◆ Data for review
================================
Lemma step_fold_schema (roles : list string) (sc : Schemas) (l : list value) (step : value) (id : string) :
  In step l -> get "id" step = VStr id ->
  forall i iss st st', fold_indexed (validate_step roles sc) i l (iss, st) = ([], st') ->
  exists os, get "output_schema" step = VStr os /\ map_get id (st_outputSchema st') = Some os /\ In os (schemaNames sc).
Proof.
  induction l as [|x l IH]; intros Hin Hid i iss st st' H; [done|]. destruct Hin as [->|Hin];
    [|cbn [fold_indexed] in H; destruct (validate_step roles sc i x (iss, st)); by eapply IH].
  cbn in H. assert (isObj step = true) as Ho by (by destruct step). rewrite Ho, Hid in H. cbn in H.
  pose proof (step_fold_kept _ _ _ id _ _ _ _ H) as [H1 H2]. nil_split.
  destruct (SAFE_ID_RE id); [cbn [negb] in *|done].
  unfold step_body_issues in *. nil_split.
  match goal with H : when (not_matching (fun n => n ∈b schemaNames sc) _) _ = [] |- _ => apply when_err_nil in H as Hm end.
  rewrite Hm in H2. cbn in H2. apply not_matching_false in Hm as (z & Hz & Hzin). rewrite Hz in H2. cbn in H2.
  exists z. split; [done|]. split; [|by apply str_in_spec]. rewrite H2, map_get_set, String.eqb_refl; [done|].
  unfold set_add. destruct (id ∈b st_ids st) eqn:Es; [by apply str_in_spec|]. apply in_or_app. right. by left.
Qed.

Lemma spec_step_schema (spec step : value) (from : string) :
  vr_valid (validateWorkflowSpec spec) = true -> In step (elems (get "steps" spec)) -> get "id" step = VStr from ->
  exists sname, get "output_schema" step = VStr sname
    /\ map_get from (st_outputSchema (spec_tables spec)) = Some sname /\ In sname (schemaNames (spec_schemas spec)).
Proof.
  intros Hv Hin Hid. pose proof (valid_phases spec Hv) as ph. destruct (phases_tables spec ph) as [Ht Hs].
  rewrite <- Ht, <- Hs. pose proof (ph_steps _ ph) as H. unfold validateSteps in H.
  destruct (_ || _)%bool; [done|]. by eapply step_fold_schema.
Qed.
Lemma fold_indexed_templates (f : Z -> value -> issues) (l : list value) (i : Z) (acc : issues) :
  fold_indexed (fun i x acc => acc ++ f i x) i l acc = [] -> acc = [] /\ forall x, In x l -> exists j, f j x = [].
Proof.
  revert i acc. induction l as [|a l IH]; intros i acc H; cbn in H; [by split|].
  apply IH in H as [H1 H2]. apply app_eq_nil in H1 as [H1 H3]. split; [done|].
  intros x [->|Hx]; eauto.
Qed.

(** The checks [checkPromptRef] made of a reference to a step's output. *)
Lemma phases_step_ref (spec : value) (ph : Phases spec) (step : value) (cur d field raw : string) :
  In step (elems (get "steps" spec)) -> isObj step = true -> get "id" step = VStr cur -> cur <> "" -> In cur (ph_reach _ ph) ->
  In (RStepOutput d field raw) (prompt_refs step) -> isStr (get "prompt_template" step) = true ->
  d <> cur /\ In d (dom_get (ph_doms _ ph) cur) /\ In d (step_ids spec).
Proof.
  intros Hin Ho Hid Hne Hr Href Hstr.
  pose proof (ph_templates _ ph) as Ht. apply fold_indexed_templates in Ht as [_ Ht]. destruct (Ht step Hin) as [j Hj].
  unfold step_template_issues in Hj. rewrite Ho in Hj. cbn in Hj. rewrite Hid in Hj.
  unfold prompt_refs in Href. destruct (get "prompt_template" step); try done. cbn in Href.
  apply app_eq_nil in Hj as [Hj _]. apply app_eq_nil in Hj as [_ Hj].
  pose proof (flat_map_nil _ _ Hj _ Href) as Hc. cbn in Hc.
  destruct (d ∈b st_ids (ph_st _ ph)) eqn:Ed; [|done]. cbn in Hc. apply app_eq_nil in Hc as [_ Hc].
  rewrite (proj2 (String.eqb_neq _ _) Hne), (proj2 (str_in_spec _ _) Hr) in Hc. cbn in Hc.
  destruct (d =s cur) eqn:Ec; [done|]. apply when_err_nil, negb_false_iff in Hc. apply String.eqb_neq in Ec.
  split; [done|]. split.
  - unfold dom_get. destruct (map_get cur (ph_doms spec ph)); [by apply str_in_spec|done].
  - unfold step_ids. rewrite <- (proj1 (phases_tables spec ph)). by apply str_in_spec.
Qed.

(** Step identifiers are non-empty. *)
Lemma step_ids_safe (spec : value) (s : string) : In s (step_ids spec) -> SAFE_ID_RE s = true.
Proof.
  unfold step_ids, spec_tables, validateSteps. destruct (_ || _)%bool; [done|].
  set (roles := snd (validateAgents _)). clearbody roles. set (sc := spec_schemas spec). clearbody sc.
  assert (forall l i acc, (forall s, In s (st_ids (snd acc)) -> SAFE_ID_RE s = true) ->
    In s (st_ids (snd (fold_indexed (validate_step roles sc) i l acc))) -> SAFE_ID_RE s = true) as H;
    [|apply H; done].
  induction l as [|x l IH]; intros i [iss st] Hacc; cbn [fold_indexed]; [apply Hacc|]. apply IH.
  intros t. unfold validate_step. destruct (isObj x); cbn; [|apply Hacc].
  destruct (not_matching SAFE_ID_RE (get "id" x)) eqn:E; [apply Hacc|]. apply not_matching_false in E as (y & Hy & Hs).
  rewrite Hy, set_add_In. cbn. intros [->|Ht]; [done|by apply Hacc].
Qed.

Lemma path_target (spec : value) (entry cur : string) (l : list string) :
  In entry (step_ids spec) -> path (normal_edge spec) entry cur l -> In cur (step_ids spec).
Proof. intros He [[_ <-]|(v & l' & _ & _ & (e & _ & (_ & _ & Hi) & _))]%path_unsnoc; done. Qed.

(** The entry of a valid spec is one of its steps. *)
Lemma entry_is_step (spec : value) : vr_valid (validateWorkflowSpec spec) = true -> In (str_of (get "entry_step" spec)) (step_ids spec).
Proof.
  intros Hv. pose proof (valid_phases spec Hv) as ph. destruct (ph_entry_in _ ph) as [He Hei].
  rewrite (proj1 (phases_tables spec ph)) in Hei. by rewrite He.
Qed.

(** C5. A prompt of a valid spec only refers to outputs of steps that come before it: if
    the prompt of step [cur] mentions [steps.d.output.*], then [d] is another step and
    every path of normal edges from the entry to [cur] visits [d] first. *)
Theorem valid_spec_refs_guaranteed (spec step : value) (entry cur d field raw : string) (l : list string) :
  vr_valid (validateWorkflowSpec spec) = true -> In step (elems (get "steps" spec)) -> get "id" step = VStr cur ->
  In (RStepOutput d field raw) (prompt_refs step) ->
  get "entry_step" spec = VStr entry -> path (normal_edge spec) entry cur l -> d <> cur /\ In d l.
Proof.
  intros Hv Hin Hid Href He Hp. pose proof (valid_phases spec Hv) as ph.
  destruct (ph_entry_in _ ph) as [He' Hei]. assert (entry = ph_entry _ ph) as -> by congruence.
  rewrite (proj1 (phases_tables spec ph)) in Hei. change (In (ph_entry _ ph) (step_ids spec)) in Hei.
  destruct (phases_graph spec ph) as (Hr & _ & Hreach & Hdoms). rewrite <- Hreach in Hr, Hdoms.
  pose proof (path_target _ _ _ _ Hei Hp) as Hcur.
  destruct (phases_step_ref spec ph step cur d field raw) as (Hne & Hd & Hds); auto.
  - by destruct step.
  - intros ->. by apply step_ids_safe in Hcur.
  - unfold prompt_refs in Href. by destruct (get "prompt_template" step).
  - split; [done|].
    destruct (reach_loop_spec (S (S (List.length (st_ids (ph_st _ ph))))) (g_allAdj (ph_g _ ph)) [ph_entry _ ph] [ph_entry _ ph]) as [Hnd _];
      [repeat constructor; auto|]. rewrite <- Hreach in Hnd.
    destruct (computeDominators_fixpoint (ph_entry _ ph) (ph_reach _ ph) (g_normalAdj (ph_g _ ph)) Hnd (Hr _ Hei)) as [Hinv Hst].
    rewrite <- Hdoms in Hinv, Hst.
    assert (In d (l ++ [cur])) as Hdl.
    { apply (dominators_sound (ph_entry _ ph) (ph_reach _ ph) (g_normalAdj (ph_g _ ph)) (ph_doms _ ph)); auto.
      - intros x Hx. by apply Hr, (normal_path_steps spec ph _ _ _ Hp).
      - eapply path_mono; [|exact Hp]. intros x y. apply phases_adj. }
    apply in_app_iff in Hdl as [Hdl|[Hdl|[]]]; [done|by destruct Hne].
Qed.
================================
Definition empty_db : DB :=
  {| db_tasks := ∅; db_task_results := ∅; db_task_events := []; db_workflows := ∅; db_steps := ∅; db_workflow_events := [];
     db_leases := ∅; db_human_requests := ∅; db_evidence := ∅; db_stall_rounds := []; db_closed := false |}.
================================
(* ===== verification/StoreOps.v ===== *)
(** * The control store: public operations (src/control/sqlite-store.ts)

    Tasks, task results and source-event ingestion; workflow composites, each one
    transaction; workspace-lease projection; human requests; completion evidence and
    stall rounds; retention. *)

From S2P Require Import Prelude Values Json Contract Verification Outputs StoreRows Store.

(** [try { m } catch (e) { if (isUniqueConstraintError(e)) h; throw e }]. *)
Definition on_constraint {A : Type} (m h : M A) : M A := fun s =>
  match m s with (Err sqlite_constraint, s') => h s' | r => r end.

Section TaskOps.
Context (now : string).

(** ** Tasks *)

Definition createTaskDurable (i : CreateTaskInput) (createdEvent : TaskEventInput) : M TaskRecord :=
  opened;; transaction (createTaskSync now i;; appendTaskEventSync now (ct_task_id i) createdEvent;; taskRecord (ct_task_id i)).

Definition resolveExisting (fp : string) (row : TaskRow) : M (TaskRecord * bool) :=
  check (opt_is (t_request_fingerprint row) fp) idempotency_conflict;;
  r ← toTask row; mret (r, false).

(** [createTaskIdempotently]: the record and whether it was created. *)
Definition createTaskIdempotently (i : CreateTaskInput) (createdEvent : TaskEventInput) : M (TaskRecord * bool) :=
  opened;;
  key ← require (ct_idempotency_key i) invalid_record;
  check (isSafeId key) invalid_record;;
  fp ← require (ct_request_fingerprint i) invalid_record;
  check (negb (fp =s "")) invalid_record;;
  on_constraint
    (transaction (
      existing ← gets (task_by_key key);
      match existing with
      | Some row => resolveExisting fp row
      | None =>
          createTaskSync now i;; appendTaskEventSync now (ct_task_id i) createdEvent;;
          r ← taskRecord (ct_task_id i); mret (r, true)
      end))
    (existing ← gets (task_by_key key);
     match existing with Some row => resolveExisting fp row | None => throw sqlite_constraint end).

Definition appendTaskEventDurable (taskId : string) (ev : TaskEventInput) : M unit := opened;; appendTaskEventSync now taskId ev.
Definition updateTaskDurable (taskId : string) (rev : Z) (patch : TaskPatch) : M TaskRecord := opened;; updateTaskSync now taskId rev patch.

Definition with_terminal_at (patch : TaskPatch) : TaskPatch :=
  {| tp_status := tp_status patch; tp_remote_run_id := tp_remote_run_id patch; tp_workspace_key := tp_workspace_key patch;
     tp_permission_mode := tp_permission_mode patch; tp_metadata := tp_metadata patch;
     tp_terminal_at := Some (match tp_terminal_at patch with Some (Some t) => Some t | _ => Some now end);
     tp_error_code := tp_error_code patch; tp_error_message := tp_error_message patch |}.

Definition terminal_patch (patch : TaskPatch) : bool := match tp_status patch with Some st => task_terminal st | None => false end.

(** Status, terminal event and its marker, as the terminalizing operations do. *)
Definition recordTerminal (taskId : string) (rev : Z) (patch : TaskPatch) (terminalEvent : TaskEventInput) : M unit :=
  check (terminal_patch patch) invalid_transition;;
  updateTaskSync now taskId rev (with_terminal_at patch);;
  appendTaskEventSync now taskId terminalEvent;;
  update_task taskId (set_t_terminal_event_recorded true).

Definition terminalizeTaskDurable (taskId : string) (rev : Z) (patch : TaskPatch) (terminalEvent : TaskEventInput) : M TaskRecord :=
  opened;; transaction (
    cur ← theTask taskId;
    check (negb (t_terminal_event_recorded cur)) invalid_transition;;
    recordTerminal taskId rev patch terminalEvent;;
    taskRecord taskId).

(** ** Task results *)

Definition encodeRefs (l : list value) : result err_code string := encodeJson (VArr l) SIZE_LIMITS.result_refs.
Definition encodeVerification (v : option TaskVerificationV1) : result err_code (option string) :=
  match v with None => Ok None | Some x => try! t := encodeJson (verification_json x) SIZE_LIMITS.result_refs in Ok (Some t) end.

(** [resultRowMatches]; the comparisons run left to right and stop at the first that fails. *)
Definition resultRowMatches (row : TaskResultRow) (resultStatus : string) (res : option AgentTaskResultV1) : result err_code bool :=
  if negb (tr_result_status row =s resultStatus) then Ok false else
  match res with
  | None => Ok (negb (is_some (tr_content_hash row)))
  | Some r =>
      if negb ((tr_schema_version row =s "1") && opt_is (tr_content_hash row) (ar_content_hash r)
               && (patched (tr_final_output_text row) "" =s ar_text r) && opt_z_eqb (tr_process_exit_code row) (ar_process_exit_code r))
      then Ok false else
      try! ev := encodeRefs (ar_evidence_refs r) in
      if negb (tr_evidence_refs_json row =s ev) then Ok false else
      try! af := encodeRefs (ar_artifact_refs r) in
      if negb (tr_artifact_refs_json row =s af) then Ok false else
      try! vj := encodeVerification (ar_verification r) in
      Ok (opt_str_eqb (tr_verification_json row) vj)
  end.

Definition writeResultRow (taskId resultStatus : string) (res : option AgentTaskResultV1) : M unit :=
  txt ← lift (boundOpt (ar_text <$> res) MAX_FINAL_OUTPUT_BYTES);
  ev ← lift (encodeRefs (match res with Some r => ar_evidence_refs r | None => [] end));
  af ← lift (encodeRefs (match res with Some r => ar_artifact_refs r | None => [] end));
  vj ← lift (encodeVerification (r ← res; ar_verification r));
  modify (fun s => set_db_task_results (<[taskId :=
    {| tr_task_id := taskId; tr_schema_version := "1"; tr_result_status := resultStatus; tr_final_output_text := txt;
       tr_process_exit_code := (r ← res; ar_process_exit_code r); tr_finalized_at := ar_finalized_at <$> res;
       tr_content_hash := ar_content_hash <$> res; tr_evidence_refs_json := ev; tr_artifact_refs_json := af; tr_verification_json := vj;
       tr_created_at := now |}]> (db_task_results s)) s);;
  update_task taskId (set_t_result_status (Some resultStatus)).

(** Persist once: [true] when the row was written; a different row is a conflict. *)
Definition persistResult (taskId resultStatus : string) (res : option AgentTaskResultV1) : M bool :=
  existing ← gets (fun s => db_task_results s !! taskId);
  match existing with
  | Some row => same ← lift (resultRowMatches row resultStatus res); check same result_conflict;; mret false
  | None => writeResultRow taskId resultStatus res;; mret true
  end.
================================
◆ Work task
Starting at the line above that contains "- unfold prompt_refs", repeat each line exactly up to and including the line that contains "assert (In d (l ++ [cur])) as Hdl.", and stop there.

◆ Output for this exercise
  - unfold prompt_refs in Href. by destruct (get "prompt_template" step).
  - split; [done|].
    destruct (reach_loop_spec (S (S (List.length (st_ids (ph_st _ ph))))) (g_allAdj (ph_g _ ph)) [ph_entry _ ph] [ph_entry _ ph]) as [Hnd _];
      [repeat constructor; auto|]. rewrite <- Hreach in Hnd.
    destruct (computeDominators_fixpoint (ph_entry _ ph) (ph_reach _ ph) (g_normalAdj (ph_g _ ph)) Hnd (Hr _ Hei)) as [Hinv Hst].
    rewrite <- Hdoms in Hinv, Hst.
    assert (In d (l ++ [cur])) as Hdl.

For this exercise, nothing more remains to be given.